Further, they are developing technologies that mix the virtual and actual manufacturing realms. Admixtures of the virtual and actual provide additional sets of applications. Typically categorized as “augmented reality (AR)” or “mixed reality,” these applications vary in the degree to which virtual and actual elements play a part. On one end of the spectrum, “augmented virtuality” might describe a 3D digital model onto which images and data from an actual component are superimposed, such as actual ply images from an automatic inspection system, showing deviations from the nominal of ply boundaries, fiber orientation and the like. On the other end, an augmented reality application might enable a technician to “see” under-surface laminate damage, accurately located on the actual component, as he or she looks through virtual glasses.

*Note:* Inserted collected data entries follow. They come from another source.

Lemma every_true {A} (f : A -> option bool) (l : list A) :
  Rbac.every f l = Some true <-> Forall (fun x => f x = Some true) l.
Proof.
  induction l as [|a l IH]; cbn.
  - split; [constructor | reflexivity].
  - destruct (f a) as [[|]|] eqn:Ha.
    + rewrite IH. split; [now constructor | now inversion 1].
    + split; [discriminate|]. intros H. apply List.Forall_cons_iff in H. destruct H. congruence.
    + split; [discriminate|]. intros H. apply List.Forall_cons_iff in H. destruct H. congruence.
Qed.

Lemma allow_next (a : option bool) : Rbac.allow a = Rbac.next <-> a = Some true.
Proof. destruct a as [[|]|]; cbn; unfold Rbac.forbidden; split; congruence. Qed.

(** The test of a role never depends on the permission asked for: it
    throws for every permission or for none. *)
Lemma hasPermission_throws (u : option User.IUser) (p q : Rbac.Permission) :
  Rbac.hasPermission u p = None -> Rbac.hasPermission u q = None.
Proof.
  destruct u as [usr|]; [|discriminate]. unfold Rbac.hasPermission.
  destruct (String.eqb (User.role usr) ""); [discriminate|].
  destruct (Rbac.rolePermissions (User.role usr)); congruence.
Qed.
Definition runGlOp (db : Db) (op : GlOp) : Db :=
  match op with
  | OpPost id actor now => after (postGLEntry id actor now) db
  | OpReverse id actor now reason => after (reverseGLEntry id actor now reason) db
  | OpBatchPost entryIds actor now =>
      after (batchPostGLEntries entryIds actor now) db
  end.

Definition runGlOps (ops : list GlOp) (db : Db) : Db :=
  fold_left runGlOp ops db.

(** The rank of a status along pending, posted, reversed. *)
Definition statusRank (s : PostingStatus) : nat :=
  match s with pending => 0 | posted => 1 | reversed => 2 end.

(** ** Post requests, one at a time *)

(** Two rows that differ at most in who posted them and when. *)
Definition samePosting (e e' : GLEntry.t) : Prop :=
  GLEntry.id e' = GLEntry.id e
  /\ GLEntry.entryNumber e' = GLEntry.entryNumber e
  /\ GLEntry.accountCode e' = GLEntry.accountCode e
  /\ GLEntry.accountName e' = GLEntry.accountName e
  /\ GLEntry.type e' = GLEntry.type e
  /\ GLEntry.amount e' = GLEntry.amount e
  /\ GLEntry.description e' = GLEntry.description e
  /\ GLEntry.postingDate e' = GLEntry.postingDate e
  /\ GLEntry.branch e' = GLEntry.branch e
  /\ GLEntry.postingStatus e' = GLEntry.postingStatus e
  /\ GLEntry.reversedBy e' = GLEntry.reversedBy e
  /\ GLEntry.reversedAt e' = GLEntry.reversedAt e
  /\ GLEntry.reversalReason e' = GLEntry.reversalReason e.

(** One request to [PATCH /api/gl/:id/post]: the entry, the user and the
    clock of the request. *)
Record PostRequest := mkPostRequest {
  p_id : string;
  p_actor : string;
  p_now : Z
}.

(** The requests served one after another, whatever each answers. *)
Definition runPosts (requests : list PostRequest) (db : Db) : Db :=
  fold_left (fun d r => after (postGLEntry (p_id r) (p_actor r) (p_now r)) d)
    requests db.

(** * Properties *)

(** ** Running the client operations *)

Lemma run_bind {A B} (m : Handler A) (k : A -> Handler B) db db' a :
  m db = (db', Returned a) -> bind m k db = k a db'.
Proof. intros H. unfold bind. now rewrite H. Qed.

Lemma nonEmpty_true s : nonEmpty s = true <-> s <> "".
Proof.
  unfold nonEmpty. rewrite negb_true_iff.
  destruct (String.eqb_spec s ""); split; congruence.
Qed.

Lemma incrementBalances_found id d db a :
  accounts db !! id = Some a ->
  incrementBalances id d db =
    (withAccounts db (<[id := addToBalances a d]> (accounts db)),
     Returned (addToBalances a d)).
Proof. intros H. unfold incrementBalances. now rewrite H. Qed.

Section TransferFacts.
Variable decimalOfString : string -> option Decimal.
Variable scale : Z.

Lemma newDecimal_some v d db :
  decimalOf decimalOfString v = Some d ->
  newDecimal decimalOfString v db = (db, Returned d).
Proof. intros H. unfold newDecimal. now rewrite H. Qed.
(** X2: the tasks are those of line 456, one per planned frame: task [i]
    renders the [i]-th planned frame under index [i], through every retry;
    and every attempt, first or retried, renders the frame and index of the
    task that started it. *)
Theorem attempts_render_their_tasks_frame (cancelled : bool) (evs : list Event) :
  let s := run evs (initialState cancelled) in
  length (tasks _ s) = length frames
  /\ (forall i task, tasks _ s !! i = Some task ->
        frames !! i = Some (t_frame task) /\ t_index task = i)
  /\ (forall b body, bodies _ s !! b = Some body ->
        exists task, tasks _ s !! b_index body = Some task
                     /\ t_frame task = b_frame body).
Proof.
  cbv zeta.
  assert (Hr : reachable (run evs (initialState cancelled))) by by exists cancelled, evs.
  set (s := run evs (initialState cancelled)) in *.
  destruct (ShapeInv_reachable s Hr) as (_ & HS2 & HS3 & _).
  destruct (OwnerInv_reachable s Hr) as [HO1 HO2].
  split; [done|split; [done|]]. intros b body Hb.
  assert (Hlt : (b_index body < length (tasks _ s))%nat) by (rewrite HS2; by apply (HS3 b)).
  destruct (lookup_lt_is_Some_2 _ _ Hlt) as [task Ht]. exists task. split; [done|].
  destruct (HO2 _ _ Ht) as [Hf _]. pose proof (HO1 _ _ Hb). congruence.
Qed.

The range of VR/AR technologies, their developmental and readiness levels, and their implementation and acceptance in the composites industry, widely vary. So, too, do the particular areas to which the technologies apply, from advanced virtual prototyping through the entire product lifecycle to maintenance and repair operations.
The benefits that result from these VR/AR leaps include reduced development time, reduced risk, lower manufacturing costs and shorter cycle times.
Lockheed Martin’s Collaborative Human Immersive Laboratory enables participants to assess manufacturing floor and equipment plans in a virtual environment before the company invests in the actual shop floor. Source | Lockheed Martin
Immersive product prototyping
Since the advent of computer-based virtual prototyping, composites designers and manufacturers have saved untold development costs and enabled greater part optimization because a part design could be modified without the attendant time and cost penalties of building a new physical prototype. Those early adopters are enjoying even greater advantages as they implement VR prototyping technologies.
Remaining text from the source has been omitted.